Input below:

(* ===== verification/Vm.v ===== *)
(** * Virtual machines and mailboxes ([vm.rs])

    A pointer to a [Vm] is its index in the VM manager, a pointer to a
    [WaitEntry] the index of the VM it belongs to and its index in that VM's
    [wait_entries].  The wait and ready lists are intrusive rings; by the
    refinement of [DList] they are lists of entries here, and the links of an entry
    that is in no ring are those of a ring of its own: the two sets of [Links] hold
    the entries whose links are not.  A send or receive page of 0 is the null
    pointer.  [arch] of [VmInner] is only used by the context switch and left
    out. *)
From stdpp Require Import gmap.
From S2P Require Import Prelude Addr Mode Arch Mpool Mm MemoryManager ArchCpu Interrupts Cpu.

Definition LOG_BUFFER_SIZE : Z := 256.

Module MailboxState.
Inductive t := Empty | Received | Read.
#[global] Instance t_eq_dec : EqDecision t.
Proof. solve_decision. Defined.
End MailboxState.

(** A [WaitEntry]; the VM whose mailbox it waits for is the one with id [snd]. *)
Notation entry := (nat * nat)%type.
Record Links := mkLinked { wait_linked : gset entry; ready_linked : gset entry }.

Record Mailbox := mkMailbox {
  mb_state : MailboxState.t;
  mb_recv : Z;
  mb_send : Z;
  waiter_list : list entry;
  ready_list : list entry;
}.
Definition Mailbox_init : Mailbox := mkMailbox MailboxState.Empty 0 0 [] [].
Definition mb_set_state (s : MailboxState.t) (m : Mailbox) : Mailbox :=
  mkMailbox s (mb_recv m) (mb_send m) (waiter_list m) (ready_list m).
Definition mb_set_waiters (l : list entry) (m : Mailbox) : Mailbox :=
  mkMailbox (mb_state m) (mb_recv m) (mb_send m) l (ready_list m).
Definition mb_set_ready (l : list entry) (m : Mailbox) : Mailbox :=
  mkMailbox (mb_state m) (mb_recv m) (mb_send m) (waiter_list m) l.

(** [Mailbox::fetch_waiter]. *)
Definition fetch_waiter (m : Mailbox) (lk : Links) : option entry * Mailbox * Links :=
  if negb (bool_decide (mb_state m = MailboxState.Empty)) || (mb_recv m =? 0)
  then (None, m, lk)
  else match waiter_list m with
       | [] => (None, m, lk)
       | e :: l => (Some e, mb_set_waiters l m, mkLinked (wait_linked lk ∖ {[e]}) (ready_linked lk))
       end.
(** [Mailbox::is_waiter_list_empty]. *)
Definition is_waiter_list_empty (m : Mailbox) : bool := bool_decide (waiter_list m = []).
(** [Mailbox::try_read]. *)
Definition try_read (m : Mailbox) : bool * Mailbox :=
  if bool_decide (mb_state m = MailboxState.Received)
  then (true, mb_set_state MailboxState.Read m) else (false, m).
Definition set_read (m : Mailbox) : Mailbox := mb_set_state MailboxState.Read m.
Definition set_received (m : Mailbox) : Mailbox := mb_set_state MailboxState.Received m.

(** A local pool ([MPool::new_with_fallback]) and its drop at the end of the scope. *)
Definition new_local (st : MmState) : MmState := with_pool st (MPool_new_with_fallback (st_pool st)).
Definition drop_local (st : MmState) : MmState :=
  with_pool st (default (st_pool st) (MPool_drop (st_pool st))).

Section stage1.
Context {A : ArchMM} {RD : ReduceCrate}.

(** [Mailbox::configure_stage1]: the hypervisor's table [hp].  The guard of the
    second mapping unmaps the send page with [unwrap]. *)
Definition configure_stage1 (m : Mailbox) (pa_send_begin pa_send_end pa_recv_begin pa_recv_end : paddr_t)
    (hp : PageTable) (st : MmState) : exec (bool * Mailbox * PageTable * MmState) :=
  '(ok, hp, st) ← identity_map (SG := Stage1) hp pa_send_begin pa_send_end Mode.R st;
  if negb ok then
    '(hp, st) ← mm_defrag hp st; Done (false, m, hp, st)
  else
  '(ok, hp, st) ← identity_map (SG := Stage1) hp pa_recv_begin pa_recv_end Mode.W st;
  if negb ok then
    '(hp, st) ← mm_defrag hp st;
    '(ok, hp, st) ← unmap (SG := Stage1) hp pa_send_begin pa_send_end st;
    assert_then ok (Done (false, m, hp, st))
  else
    Done (true, mkMailbox (mb_state m) (pa_addr pa_recv_begin) (pa_addr pa_send_begin)
                  (waiter_list m) (ready_list m), hp, st).
End stage1.

Record VmInner := mkVmInner {
  log_buffer : list Z;
  ptable : PageTable;
  mailbox : Mailbox;
  wait_entries : list nat;
}.
Definition with_ptable (t : PageTable) (i : VmInner) : VmInner :=
  mkVmInner (log_buffer i) t (mailbox i) (wait_entries i).
Definition with_mailbox (m : Mailbox) (i : VmInner) : VmInner :=
  mkVmInner (log_buffer i) (ptable i) m (wait_entries i).
Definition with_log (l : list Z) (i : VmInner) : VmInner :=
  mkVmInner l (ptable i) (mailbox i) (wait_entries i).

Definition is_configured (i : VmInner) : bool :=
  negb (mb_send (mailbox i) =? 0) && negb (mb_recv (mailbox i) =? 0).
(** [VmInner::is_empty]. *)
Definition mailbox_empty (i : VmInner) : bool :=
  bool_decide (mb_state (mailbox i) = MailboxState.Empty).
(** [VmInner::set_empty]. *)
Definition set_empty (i : VmInner) : VmInner :=
  with_mailbox (mb_set_state MailboxState.Empty (mailbox i)) i.

(** [VmInner::dequeue_ready_list]: the index of the entry, as an id. *)
Definition dequeue_ready_list (i : VmInner) (lk : Links) : option Z * VmInner * Links :=
  match ready_list (mailbox i) with
  | [] => (None, i, lk)
  | e :: l => (Some (wrap 16 (Z.of_nat e.2)), with_mailbox (mb_set_ready l (mailbox i)) i,
               mkLinked (wait_linked lk) (ready_linked lk ∖ {[e]}))
  end.
(** [VmInner::enqueue_ready_list]. *)
Definition enqueue_ready_list (i : VmInner) (e : entry) (lk : Links) : VmInner * Links :=
  (with_mailbox (mb_set_ready (ready_list (mailbox i) ++ [e]) (mailbox i)) i,
   mkLinked (wait_linked lk) (ready_linked lk ∪ {[e]})).

(** [VmInner::wait_for] of the VM at index [self] with entries [entries]: indexing
    past the [MAX_VMS] entries panics. *)
Definition wait_for (self : nat) (i : VmInner) (target : VmInner) (target_id : Z) (lk : Links)
    : exec (bool * VmInner * Links) :=
  if negb (Z.to_nat target_id <? length (wait_entries i))%nat then Panic
  else
    let e := (self, Z.to_nat target_id) in
    if bool_decide (e ∈ wait_linked lk) then Done (false, target, lk)
    else Done (true,
               with_mailbox (mb_set_waiters (waiter_list (mailbox target) ++ [e]) (mailbox target)) target,
               mkLinked (wait_linked lk ∪ {[e]}) (ready_linked lk)).

(** [VmInner::debug_log]: the bytes given to [dlog!] when the buffer is flushed. *)
Definition debug_log (i : VmInner) (c : Z) : exec (option (list Z) * VmInner) :=
  '(flush, buf) ←
    (if (c =? 10) || (c =? 0) then Done (true, log_buffer i)
     else if LOG_BUFFER_SIZE <=? Z.of_nat (length (log_buffer i)) then Panic
     else let buf := log_buffer i ++ [c] in Done (Z.of_nat (length buf) =? LOG_BUFFER_SIZE, buf));
  Done (if flush : bool then (Some buf, with_log [] i) else (None, with_log buf i)).

Section inner.
Context {A : ArchMM} {RD : ReduceCrate}.

(** [VmInner::configure_pages].  The guards restore the original modes with
    [unwrap], the receive page before the send page; the local pool is dropped
    after them. *)
Definition configure_pages (i : VmInner) (pa_send_begin pa_send_end : paddr_t) (orig_send_mode : Z)
    (pa_recv_begin pa_recv_end : paddr_t) (orig_recv_mode : Z) (hp : PageTable) (st : MmState)
    : exec (bool * VmInner * PageTable * MmState) :=
  let st := new_local st in
  '(ok, t, st) ← identity_map (SG := Stage2) (ptable i) pa_send_begin pa_send_end
     (Z.lor (Z.lor (Z.lor Mode.UNOWNED Mode.SHARED) Mode.R) Mode.W) st;
  if negb ok then Done (false, with_ptable t i, hp, drop_local st)
  else
  '(ok, t, st) ← identity_map (SG := Stage2) t pa_recv_begin pa_recv_end
     (Z.lor (Z.lor Mode.UNOWNED Mode.SHARED) Mode.R) st;
  if negb ok then
    '(t, st) ← mm_vm_defrag t st;
    '(ok, t, st) ← identity_map (SG := Stage2) t pa_send_begin pa_send_end orig_send_mode st;
    assert_then ok (Done (false, with_ptable t i, hp, drop_local st))
  else
  '(ok, m, hp, st) ← configure_stage1 (mailbox i) pa_send_begin pa_send_end pa_recv_begin pa_recv_end hp st;
  if negb ok then
    '(ok, t, st) ← identity_map (SG := Stage2) t pa_recv_begin pa_recv_end orig_recv_mode st;
    assert_then ok (
    '(ok, t, st) ← identity_map (SG := Stage2) t pa_send_begin pa_send_end orig_send_mode st;
    assert_then ok (Done (false, with_ptable t (with_mailbox m i), hp, drop_local st)))
  else Done (true, with_ptable t (with_mailbox m i), hp, drop_local st).

(** [VmInner::configure]. *)
Definition configure (i : VmInner) (send recv : ipaddr_t) (hp : PageTable) (st : MmState)
    : exec (bool * VmInner * PageTable * MmState) :=
  if negb (is_aligned (ipa_addr send) PAGE_SIZE) || negb (is_aligned (ipa_addr recv) PAGE_SIZE)
  then Done (false, i, hp, st)
  else
  let pa_send_begin := pa_from_ipa send in
  let pa_send_end := pa_add pa_send_begin PAGE_SIZE in
  let pa_recv_begin := pa_from_ipa recv in
  let pa_recv_end := pa_add pa_recv_begin PAGE_SIZE in
  if pa_addr pa_send_begin =? pa_addr pa_recv_begin then Done (false, i, hp, st)
  else if is_configured i then Done (false, i, hp, st)
  else
  r ← get_mode (SG := Stage2) (ptable i) send (ipa_add send PAGE_SIZE);
  match r with
  | Err _ => Done (false, i, hp, st)
  | Ok orig_send_mode =>
      if negb (Mode.valid_owned_exclusive orig_send_mode
               && bf_contains orig_send_mode (Z.lor Mode.R Mode.W))
      then Done (false, i, hp, st)
      else
      r ← get_mode (SG := Stage2) (ptable i) recv (ipa_add recv PAGE_SIZE);
      match r with
      | Err _ => Done (false, i, hp, st)
      | Ok orig_recv_mode =>
          if negb (Mode.valid_owned_exclusive orig_recv_mode && bf_contains orig_recv_mode Mode.R)
          then Done (false, i, hp, st)
          else configure_pages i pa_send_begin pa_send_end orig_send_mode
                 pa_recv_begin pa_recv_end orig_recv_mode hp st
      end
  end.

Record Vm := mkVm {
  vm_id : Z;
  vcpus : list VCpu;
  vm_inner : VmInner;
  aborting : bool;
}.
Definition upd_vm_inner (f : VmInner → VmInner) (vm : Vm) : Vm :=
  mkVm (vm_id vm) (vcpus vm) (f (vm_inner vm)) (aborting vm).
Definition upd_vcpu (k : nat) (f : VCpu → VCpu) (vm : Vm) : Vm :=
  mkVm (vm_id vm) (alter f k (vcpus vm)) (vm_inner vm) (aborting vm).
Definition get_ptable_raw (vm : Vm) : paddr_t := pa_init (root (ptable (vm_inner vm))).

(** What the memory of the VM array holds, before it is initialised, where the log
    buffer of the VM at an index will be. *)
Class StaleLogs := stale_log : nat → list Z.

(** [VmInner::init] for the VM at index [vm]; the log buffer is left as it is. *)
Definition VmInner_init {LG : StaleLogs} (vm : nat) (st : MmState) : exec (result VmInner unit * MmState) :=
  '(ok, t, st) ← mm_vm_init st;
  match t with
  | Some t => Done (Ok (mkVmInner (stale_log vm) t Mailbox_init (replicate (Z.to_nat MAX_VMS) vm)), st)
  | None => Done (Err tt, st)
  end.

(** [Vm::init]: [push_unchecked] past the [MAX_CPUS] elements of the array is
    undefined. *)
Definition Vm_init {LG : StaleLogs} (idx : nat) (id vcpu_count : Z) (st : MmState) : exec (result Vm unit * MmState) :=
  '(r, st) ← VmInner_init idx st;
  match r with
  | Err _ => Done (Err tt, st)
  | Ok inner =>
      if MAX_CPUS <? vcpu_count then Panic
      else Done (Ok (mkVm id (replicate (Z.to_nat vcpu_count) (VCpu_new idx)) inner false), st)
  end.

(** [VmManager::new_vm]. *)
Definition new_vm {LG : StaleLogs} (vms : list Vm) (vcpu_count : Z) (st : MmState)
    : exec (option nat * list Vm * MmState) :=
  if MAX_VMS <=? Z.of_nat (length vms) then Done (None, vms, st)
  else
    let idx := length vms in
    let id := Z.of_nat idx + HF_VM_ID_OFFSET in
    '(r, st) ← Vm_init idx (wrap 16 id) vcpu_count st;
    match r with
    | Ok vm => Done (Some idx, vms ++ [vm], st)
    | Err _ => Done (None, vms, st)
    end.
End inner.

(** [VmManager::get_vm_index]: the assertion fails for id 0. *)
Definition get_vm_index (vm_id : Z) : exec nat :=
  assert_then (HF_VM_ID_OFFSET <=? vm_id) (Done (Z.to_nat (vm_id - HF_VM_ID_OFFSET))).
(** [VmManager::get] and [get_mut]: the pointer, [None] if there is no such VM. *)
Definition get_vm (vms : list Vm) (id : Z) : exec (option nat) :=
  i ← get_vm_index id;
  Done (if (i <? length vms)%nat then Some i else None).
(** [VmManager::get_primary]. *)
Definition primary_index : nat := Z.to_nat (HF_PRIMARY_VM_ID - HF_VM_ID_OFFSET).
(** [VmManager::len]. *)
Definition vm_len (vms : list Vm) : Z := wrap 16 (Z.of_nat (length vms)).
(** [vm_get_vcpu]. *)
Definition vm_get_vcpu (vm : Vm) (vcpu_index : Z) : exec VCpu :=
  assert_then (vcpu_index <? Z.of_nat (length (vcpus vm)))
    (unwrap_opt (vcpus vm !! Z.to_nat vcpu_index)).
(** [vm_get_vcpu_count]. *)
Definition vm_get_vcpu_count (vm : Vm) : Z := wrap 16 (Z.of_nat (length (vcpus vm))).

End of Input.

Given the records above, return exactly the lines starting at the line containing "mkMailbox (mb_state m) (mb_recv m) (mb_send m) (waiter_list" and ending at the line containing "Definition is_waiter_list_empty (m", including both.

• [Your solution]:
  mkMailbox (mb_state m) (mb_recv m) (mb_send m) (waiter_list m) l.

(** [Mailbox::fetch_waiter]. *)
Definition fetch_waiter (m : Mailbox) (lk : Links) : option entry * Mailbox * Links :=
  if negb (bool_decide (mb_state m = MailboxState.Empty)) || (mb_recv m =? 0)
  then (None, m, lk)
  else match waiter_list m with
       | [] => (None, m, lk)
       | e :: l => (Some e, mb_set_waiters l m, mkLinked (wait_linked lk ∖ {[e]}) (ready_linked lk))
       end.
(** [Mailbox::is_waiter_list_empty]. *)
Definition is_waiter_list_empty (m : Mailbox) : bool := bool_decide (waiter_list m = []).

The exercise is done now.